Donna, definitely do the cleaning up while you’re mucky. An absolute must is to get the grit, salt and mud off using anything from a bucket of hot water and an old washing up brush to a cycle-friendly pressure-wash system. Don’t use a super high-pressure jet wash designed for cars, as these blast the grease out of your bearings. Next, dry your bike with its ‘bike towel’ (equivalent to a dog towel) – unless you have a fancy motorbike hairdryer!

Sitting your bike on newspaper in a warm room to drip dry will do – just don’t leave it wet in the cold as it will cry orange tears (of rust).

Once dry, you can re-lube the chain with a dripper applicator (remember I said don’t use spray lubes if you have disc brakes because they can mist onto the disc). Always wipe off the excess lube as that just attracts dirt from the road. The lube is actually only needed on the chain’s internals.

My bike is kept in the garage. As the weather is turning colder, should I bring the battery pack inside? — Amanda

Amanda, that’s a good idea. Some batteries cope with the cold better than others, but I wouldn’t leave a battery outside long term. It will serve you better if kept out of chilly environments.

Liz, what is your post-ride bike cleaning regime in the winter? And what chain lube do you use in the winter? — Yasmin

Yasmin, I’ve got a low pressure washer to remove any grit, mud or salt. Alternatively, I fill a bucket with hot slightly soapy water (more for my own benefit) and then start at the top and work down with an old washing up brush or sponges (but don’t use the scouring side!).

I do have some special bike brushes, but they are pretty much worn out now, and they don’t do anything an old J-cloth and sponge can’t do. A dry J-cloth is good at drying the bike if you haven’t got a demoted tea towel.
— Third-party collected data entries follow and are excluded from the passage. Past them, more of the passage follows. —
(* ===== verification/Controller.v ===== *)
(** * Deployment controller

    [internal/deployment/controller.go].  A service moves from one deployment
    to the next by a cutover: the candidate container is created, the old one
    is withdrawn and stopped, the candidate is started and probed, the state
    store commits the new active pointer, and only then the controller's own
    map and the publisher follow.  The per-service mutex makes each operation
    run alone for its service; operations of other sessions on the database
    are the interference of [Env]. *)

From stdpp Require Import pretty.
From Stdlib Require Import Ascii.
From S2P Require Import Prelude Effects Names Admission ServiceConfig DeploymentStore Runtime.


Definition processStartupGrace : Z := 3 * second.

Definition ErrBlockedPair : goerr :=
  Sentinel "deployment.ErrBlockedPair" "deployment pair is blocked by an earlier failure".
Definition ErrImageUploadRequired : goerr :=
  Sentinel "deployment.ErrImageUploadRequired" "service is waiting for an uploaded image".

Definition EventDeploymentStarted : string := "deployment.started".
Definition EventDeploymentSucceeded : string := "deployment.succeeded".
Definition EventDeploymentFailed : string := "deployment.failed".
Definition EventDeploymentInterrupted : string := "deployment.interrupted".
Definition EventDeploymentSkipped : string := "deployment.skipped".

Record SourceResolution := mkResolution {
  sr_Image : EngineImage; sr_Reference : string; sr_RevisionID : string;
  sr_Revision : string; sr_CommitMessage : string
}.

Record RuntimeStatus := mkStatus { rs_DeploymentID : string; rs_State : string; rs_ExitCode : Z }.
Record Backend := mkBackend { be_DeploymentID : string; be_Address : string; be_Port : Z }.
Record TerminalTarget := mkTarget { tt_DeploymentID : string; tt_ContainerID : string }.
Record quiescedService := mkQuiesced { q_desired : ServiceDesired; q_active : activeContainer }.

(** The variables of [deploy] that its closures capture and assign. *)
Record Attempt := mkAttempt {
  at_desired : ServiceDesired;
  at_image : EngineImage; at_reference : string; at_revision : string;
  at_source : string; at_commit : string;
  at_started : bool
}.

Definition no_image : EngineImage := mkImage "" "" 0.
Definition no_container : Container := mkContainer "" "" 0 ∅.

Definition with_snapshot (d : ServiceDesired) (s : Snapshot) : ServiceDesired :=
  mkDesired (ds_id d) (ds_project d) (ds_project_name d) (ds_name d) (ds_enabled d)
    (ds_active d) (ds_active_digest d) (ds_active_hash d) s.
Definition with_active (d : ServiceDesired) (id : string) : ServiceDesired :=
  mkDesired (ds_id d) (ds_project d) (ds_project_name d) (ds_name d) (ds_enabled d)
    id (ds_active_digest d) (ds_active_hash d) (ds_snapshot d).

Definition with_resolution (l : Attempt) (image : EngineImage) (reference revision source commit : string)
    : Attempt :=
  mkAttempt (at_desired l) image reference revision source commit (at_started l).
Definition with_image (l : Attempt) (image : EngineImage) : Attempt :=
  with_resolution l image (at_reference l) (at_revision l) (at_source l) (at_commit l).
Definition with_desired (l : Attempt) (d : ServiceDesired) : Attempt :=
  mkAttempt d (at_image l) (at_reference l) (at_revision l) (at_source l) (at_commit l) (at_started l).

Definition safeRoot (value : string) : bool :=
  has_prefix "/" value && bool_decide (Clean_rooted value = value)
  && negb (bool_decide (value = "/")).

(** The required interfaces of the constructor. *)
Record Dependencies := mkDependencies {
  dep_Store : bool; dep_Engine : bool; dep_Publisher : bool; dep_Growth : bool;
  dep_Admission : bool; dep_Placement : bool; dep_ContainerLogs : bool; dep_config : Config
}.

Definition New (d : Dependencies) : result goerr (Config * gmap string activeContainer) :=
  if negb (dep_Store d && dep_Engine d && dep_Publisher d && dep_Growth d
           && dep_Admission d && dep_Placement d)
  then Err (Msg "deployment controller dependencies are incomplete")
  else if negb (safeRoot (volumeRoot (dep_config d)))
  then Err (Msg "deployment controller volume root must be a canonical absolute non-root path")
  else if negb (dep_ContainerLogs d)
  then Err (Msg "deployment controller container log sink is required")
  else Ok (dep_config d, ∅).

Definition minimumReleaseAgePending (created now : Z) (minimumDays : Z) : bool :=
  if minimumDays <=? 0 then false
  else if is_zero created then true
  else let minimumAge := i64 (i64 (minimumDays * 24) * hour) in
       now - minimumAge <? created.

Section Controller.
Context `{HostnameTables} `{ConfigTables} {env : Env} (config : Config).

(** ** Runtime helpers *)

Definition dispatchDeployment (desired : ServiceDesired)
    (deploymentID status code message eventType : string) : M unit :=
  if negb (has_webhooks config) then mret tt
  else call (CDispatch (mkEvent (ds_project desired) (ds_project_name desired) (ds_id desired)
               (ds_name desired) deploymentID status code message eventType)) (fun _ => tt).

(** [containerlogs.StartAttached] with the engine and sink present. *)
Definition StartAttached (resourceID resourceName deploymentID containerID : string)
    : M (result goerr unit) :=
  if empty resourceID || empty resourceName || empty deploymentID || empty containerID
  then throw (Msg "attached container log dependencies are incomplete")
  else call (CStart containerID) (fun trace =>
         match a_error trace with
         | None => Ok tt
         | Some e => of_error (errors_Join (Some e) (a_close trace))
         end).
With lubes, use a dry lube in summer and a wet lube in winter, but buy the ones that are the dripper type (not spray). The key thing is to wipe off the excess and only put it on the pivots of your mechs and the little jockey wheels just at the centre where they pivot round.

Hey Liz, I’m going to have a go at stripping off the chain and cassette to give them a really good clean. Any tips? — Lyndsey

Good for you, Lyndsey! I’m blessed with a Rozone small parts cleaner, but there’s nothing wrong with an old ice cream tub, a toothbrush and some WD40 – it does a great job of flushing out that grinding paste that makes your chain give you those inadvertent calf tattoos.

Alternatively, you could use a biodegradable degreaser solution, but make sure you wash it off thoroughly in hot water and then let it dry before refitting and re-lubing – chains much prefer less lube than to be doused in it.

For the cassette, you can use string and WD40 to ‘floss’. Or, if you have the tools to remove it from the freehub, then give it the ice cream tub treatment as you did with your chain, but just dry with a rag and refit.